Records from a collection:
⟨
Lemma pairs_within_states_run_call self c :
  pairs_within_states self →
  pairs_within_states (run_call c self).2 ∧
  _states (run_call c self).2 = _states self.
Proof.
  intros Hwf. destruct c as [good bad|good bad|i good bad]; simpl.
  - rewrite add_eq.
    case_decide as Hg; [|done]. case_decide as Hb; [|done]. simpl.
    split; [|done]. intros p [Hp| ->%list_elem_of_singleton]%elem_of_app.
    + by apply Hwf.
    + rewrite Forall_forall in Hg, Hb. simpl.
      split; apply elem_of_subseteq; intros x Hx%elem_of_list_to_set; auto.
  - rewrite remove_eq. repeat case_decide; simpl; try done.
    destruct (list_remove _ _) as [l'|] eqn:Hrm; simpl; [|done].
    split; [|done]. intros p Hp. apply Hwf.
    apply list_remove_Some in Hrm as (k & _ & _ & ->).
    apply list_elem_of_lookup in Hp as [j Hj].
    simpl in Hj. destruct (decide (j < k)).
    + rewrite list_lookup_delete_lt in Hj by done.
      by eapply list_elem_of_lookup_2.
    + rewrite list_lookup_delete_ge in Hj by lia.
      by eapply list_elem_of_lookup_2.
  - rewrite add_states_eq.
    destruct (py_index _ _) as [k|]; [|done].
    destruct (_pairs self !! k) as [[G B]|] eqn:Hk; [|done].
    assert ((G, B) ∈ _pairs self) as [HG HB]%Hwf
      by by eapply list_elem_of_lookup_2.
    simpl in HG, HB.
    repeat case_decide; simpl; try done; (split; [|done]);
      intros p Hp; apply list_elem_of_lookup in Hp as [j Hj]; simpl in Hj;
      (destruct (decide (k = j)) as [->|Hne];
       [ rewrite list_lookup_insert_eq in Hj
           by (by eapply lookup_lt_Some);
         injection Hj as <-; simpl;
         split; try done; by apply subseteq_add_from
       | rewrite list_lookup_insert_ne in Hj by done;
         apply Hwf; by eapply list_elem_of_lookup_2 ]).
Qed.

Lemma pairs_within_states_run_calls self cs :
  pairs_within_states self →
  pairs_within_states (run_calls cs self) ∧
  _states (run_calls cs self) = _states self.
Proof.
  revert self. induction cs as [|c cs IH]; intros self Hwf; simpl; [done|].
  destruct (pairs_within_states_run_call self c Hwf) as [Hwf' Hst].
  destruct (IH _ Hwf') as [? ->]. done.
Qed.

(** C7: the good and bad sets stay within the states the object is bound
    to, whatever calls of [add], [remove] and [add_states] are made on it
    and however they end; a call of [add] with an element that is not
    such a state raises InvalidState and leaves the pairs as they were. *)
Theorem pairs_stay_within_states U (cs : list call) :
  let self := run_calls cs (__init__ U) in
  _states self = U ∧
  pairs_within_states self ∧
  ∀ good bad,
    ¬ Forall (λ x, x ∈ U) (good ++ bad) →
    add good bad self = (inl InvalidState, self).
Proof.
  intros self. subst self.
  destruct (pairs_within_states_run_calls (__init__ U) cs) as [Hwf Hst].
  { intros p Hp. by apply elem_of_nil in Hp. }
  split_and!; [done..|].
  intros good bad Hbad. rewrite add_eq, Hst. simpl.
  repeat case_decide; try done.
  destruct Hbad. by apply Forall_app.
Qed.

(** C8, as amended: [remove] looks the pair up by the value of its two
    sets. Elements outside the states raise InvalidState; otherwise the
    call raises PairNotFound exactly when no pair has these values, and
    else deletes the first such pair, which moves every later pair one
    index down. *)
Theorem remove_by_value self good bad :
  let p := (list_to_set good, list_to_set bad) in
  let r := remove good bad self in
  (¬ Forall (λ x, x ∈ _states self) (good ++ bad) →
     r = (inl InvalidState, self)) ∧
  (Forall (λ x, x ∈ _states self) (good ++ bad) →
     (r.1 = inl PairNotFound ↔ p ∉ _pairs self) ∧
     (p ∉ _pairs self → r.2 = self) ∧
     (∀ i, _pairs self !! i = Some p →
           (∀ j, j < i → _pairs self !! j ≠ Some p) →
        r.1 = inr tt ∧
        _states r.2 = _states self ∧
        _pairs r.2 = delete i (_pairs self) ∧
        (∀ j, j < i → _pairs r.2 !! j = _pairs self !! j) ∧
        (∀ j, i ≤ j → _pairs r.2 !! j = _pairs self !! Datatypes.S j))).
Proof.
  intros p r. subst r. rewrite remove_eq. fold p. split.
  - rewrite Forall_app. intros Hbad. repeat case_decide; try done.
    destruct Hbad. done.
  - intros [Hg Hb]%Forall_app. rewrite !decide_True by done.
    destruct (list_remove p (_pairs self)) as [l'|] eqn:Hrm.
    + apply list_remove_Some in Hrm as (k & Hk & Hfirst & ->).
      assert (p ∈ _pairs self) as Hin by by eapply list_elem_of_lookup_2.
      split_and!; [done|done|].
      intros i Hi Hfirst'.
      assert (i = k) as ->.
      { destruct (Nat.lt_trichotomy i k) as [?|[?|?]]; [|done|].
        - by destruct (Hfirst i).
        - by destruct (Hfirst' k). }
      simpl. split_and!; [done..| |].
      * intros j Hj. by apply list_lookup_delete_lt.
      * intros j Hj. by apply list_lookup_delete_ge.
    + apply list_remove_None in Hrm. split_and!; [done|done|].
      intros i Hi. destruct Hrm. by eapply list_elem_of_lookup_2.
Qed.

(** C9: [add_states] extends the two sets of the pair at the index. For
    an index within the list and elements that are states, the call
    returns, the pair at the index has become (G ∪ good, B ∪ bad), and
    the other pairs and the states are left alone. No set of any pair
    loses a member, however the call ends. The call raises the exception
    for a missing pair exactly when the index is outside the list, which
    for a Python list of n pairs means below -n or from n on. Within the
    list it returns exactly when all the elements given are states, and
    raises InvalidState otherwise: before any change for an element of
    [good], and with the good set already extended for an element of
    [bad]. *)
Theorem add_states_grows_in_range self (pair_index : Z) good bad :
  let r := add_states pair_index good bad self in
  let n := length (_pairs self) in
  length (_pairs r.2) = n ∧
  (∀ j G B, _pairs self !! j = Some (G, B) →
     ∃ G' B', _pairs r.2 !! j = Some (G', B') ∧ G ⊆ G' ∧ B ⊆ B') ∧
  (r.1 = inl NoSuchPair ↔ py_index pair_index n = None) ∧
  (py_index pair_index n = None ↔
     (pair_index < - Z.of_nat n ∨ Z.of_nat n ≤ pair_index)%Z) ∧
  (r.1 = inr tt →
     ∃ k G B, py_index pair_index n = Some k ∧
       _pairs self !! k = Some (G, B) ∧
       _pairs r.2 =
         <[k := (G ∪ list_to_set good, B ∪ list_to_set bad)]> (_pairs self)) ∧
  (r.1 = inr tt ↔
     is_Some (py_index pair_index n) ∧
     Forall (λ x, x ∈ _states self) (good ++ bad)) ∧
  (∀ k, py_index pair_index n = Some k →
     ∃ G B, _pairs self !! k = Some (G, B) ∧
       (Forall (λ x, x ∈ _states self) good →
        Forall (λ x, x ∈ _states self) bad →
          r = (inr tt,
               on_pairs (λ l, <[k := (G ∪ list_to_set good,
                                      B ∪ list_to_set bad)]> l) self) ∧
          _pairs r.2 !! k =
            Some (G ∪ list_to_set good, B ∪ list_to_set bad) ∧
          (∀ x, x ∈ good → x ∈ G ∪ list_to_set good) ∧
          (∀ x, x ∈ bad → x ∈ B ∪ list_to_set bad) ∧
          (∀ j, j ≠ k → _pairs r.2 !! j = _pairs self !! j) ∧
          _states r.2 = _states self) ∧
       (Forall (λ x, x ∈ _states self) good →
        ¬ Forall (λ x, x ∈ _states self) bad →
          r = (inl InvalidState,
               on_pairs (λ l, <[k := (G ∪ list_to_set good, B)]> l) self)) ∧
       (¬ Forall (λ x, x ∈ _states self) good →
          r = (inl InvalidState, self))).
Proof.
  intros r n. subst r n. rewrite add_states_eq.
  split_and!; [| | |apply py_index_None| | |].
  - destruct (py_index _ _) as [k|]; [|done].
    destruct (_pairs self !! k) as [[G B]|]; [|done].
    repeat case_decide; simpl; by rewrite ?length_insert.
  - intros j G B Hj.
    destruct (py_index _ _) as [k|]; [|by eauto].
    destruct (_pairs self !! k) as [[G0 B0]|] eqn:Hk; [|by eauto].
    repeat case_decide; simpl; try (by eauto);
      (destruct (decide (k = j)) as [->|Hne];
       [ rewrite list_lookup_insert_eq by (by eapply lookup_lt_Some);
         assert (G0 = G ∧ B0 = B) as [-> ->] by (split; congruence);
         eexists _, _; split; [done|];
         split; try done; apply union_subseteq_l
       | rewrite list_lookup_insert_ne by done; eauto ]).
  - destruct (py_index _ _) as [k|] eqn:Hi; [|done].
    pose proof (py_index_Some _ _ _ Hi) as Hlt.
    apply lookup_lt_is_Some_2 in Hlt as [[G B] ->].
    repeat case_decide; simpl; split; done.
  - destruct (py_index _ _) as [k|] eqn:Hi; [|done].
    destruct (_pairs self !! k) as [[G B]|] eqn:Hk; [|done].
    repeat case_decide; simpl; try done. intros _. by exists k, G, B.
  - rewrite Forall_app.
    destruct (py_index _ _) as [k|] eqn:Hi.
    + pose proof (py_index_Some _ _ _ Hi) as Hlt.
      apply lookup_lt_is_Some_2 in Hlt as [[G B] ->].
      repeat case_decide; simpl; split; try done.
      * intros (_ & _ & ?). done.
      * intros (_ & ? & _). done.
    + split; [done|]. by intros [[? [=]] _].
  - intros k Hk. rewrite Hk.
    pose proof (py_index_Some _ _ _ Hk) as Hlt.
    destruct (lookup_lt_is_Some_2 _ _ Hlt) as [[G B] Hp]. rewrite Hp.
    exists G, B. split; [done|]. split_and!.
    + intros Hg Hb. rewrite !decide_True by done. simpl.
      split_and!; [done| | | | |done].
      * by apply list_lookup_insert_eq.
      * intros x Hx. apply elem_of_union. right. by apply elem_of_list_to_set.
      * intros x Hx. apply elem_of_union. right. by apply elem_of_list_to_set.
      * intros j Hj. by apply list_lookup_insert_ne.
    + intros Hg Hb. by rewrite decide_True, decide_False.
    + intros Hg. by rewrite decide_False.
Qed.

End facts.

(** A set of two pairs over the states 1, 2 and 3. *)
Lemma pairs_stay_within_states_witness :
  let self := run_calls [Add [1] [2]; AddStates (-1) [3] []; Remove [2] []]
                (__init__ ({[1; 2; 3]} : gset nat)) in
  pairs_within_states self ∧
  add [1; 4] [2] self = (inl InvalidState, self).
Proof.
  intros self.
  destruct (pairs_stay_within_states ({[1; 2; 3]} : gset nat)
    [Add [1] [2]; AddStates (-1) [3] []; Remove [2] []]) as (_ & Hwf & Hadd).
  split; [exact Hwf|]. apply Hadd.
  intros Hall. apply Forall_app in Hall as [Hall _].
  apply Forall_cons in Hall as [_ Hall].
  apply Forall_cons in Hall as [H4 _].
  rewrite !elem_of_union, !elem_of_singleton in H4. lia.
Defined.

(** C8, as it was stated, fails: no pair has the good set {9}, and the
    call of [remove] does not raise PairNotFound but InvalidState, since 9
    is not a state. *)
Lemma remove_invalid_state_not_pair_not_found :
  let self := __init__ ({[1; 2; 3]} : gset nat) in
  ((list_to_set [9], list_to_set []) ∉ _pairs self) ∧
  (remove [9] [] self).1 = inl InvalidState ∧
  InvalidState ≠ PairNotFound.
Proof.
  intros self. split_and!; [apply not_elem_of_nil| |done].
  rewrite remove_eq. rewrite decide_False; [done|].
  intros [H9 _]%Forall_cons. simpl in H9.
  rewrite !elem_of_union, !elem_of_singleton in H9. lia.
Qed.

Lemma states_123 (xs : list nat) :
  forallb (λ x, bool_decide (1 ≤ x ≤ 3)) xs = true →
  Forall (λ x, x ∈ ({[1; 2; 3]} : gset nat)) xs.
Proof.
  intros Hxs. apply Forall_forall. intros x Hx.
  rewrite forallb_forall in Hxs. apply list_elem_of_In, Hxs in Hx.
  apply bool_decide_eq_true_1 in Hx.
  rewrite !elem_of_union, !elem_of_singleton. lia.
Qed.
⟩
Task item: Reproduce the lines of the entries above from the one with "(∀ k, py_index pair_index n = Some k →" to the one with "- destruct (py_index _ _) as [k|]; [|done].", both included, exactly and without any other line.

Written response:
  (∀ k, py_index pair_index n = Some k →
     ∃ G B, _pairs self !! k = Some (G, B) ∧
       (Forall (λ x, x ∈ _states self) good →
        Forall (λ x, x ∈ _states self) bad →
          r = (inr tt,
               on_pairs (λ l, <[k := (G ∪ list_to_set good,
                                      B ∪ list_to_set bad)]> l) self) ∧
          _pairs r.2 !! k =
            Some (G ∪ list_to_set good, B ∪ list_to_set bad) ∧
          (∀ x, x ∈ good → x ∈ G ∪ list_to_set good) ∧
          (∀ x, x ∈ bad → x ∈ B ∪ list_to_set bad) ∧
          (∀ j, j ≠ k → _pairs r.2 !! j = _pairs self !! j) ∧
          _states r.2 = _states self) ∧
       (Forall (λ x, x ∈ _states self) good →
        ¬ Forall (λ x, x ∈ _states self) bad →
          r = (inl InvalidState,
               on_pairs (λ l, <[k := (G ∪ list_to_set good, B)]> l) self)) ∧
       (¬ Forall (λ x, x ∈ _states self) good →
          r = (inl InvalidState, self))).
Proof.
  intros r n. subst r n. rewrite add_states_eq.
  split_and!; [| | |apply py_index_None| | |].
  - destruct (py_index _ _) as [k|]; [|done].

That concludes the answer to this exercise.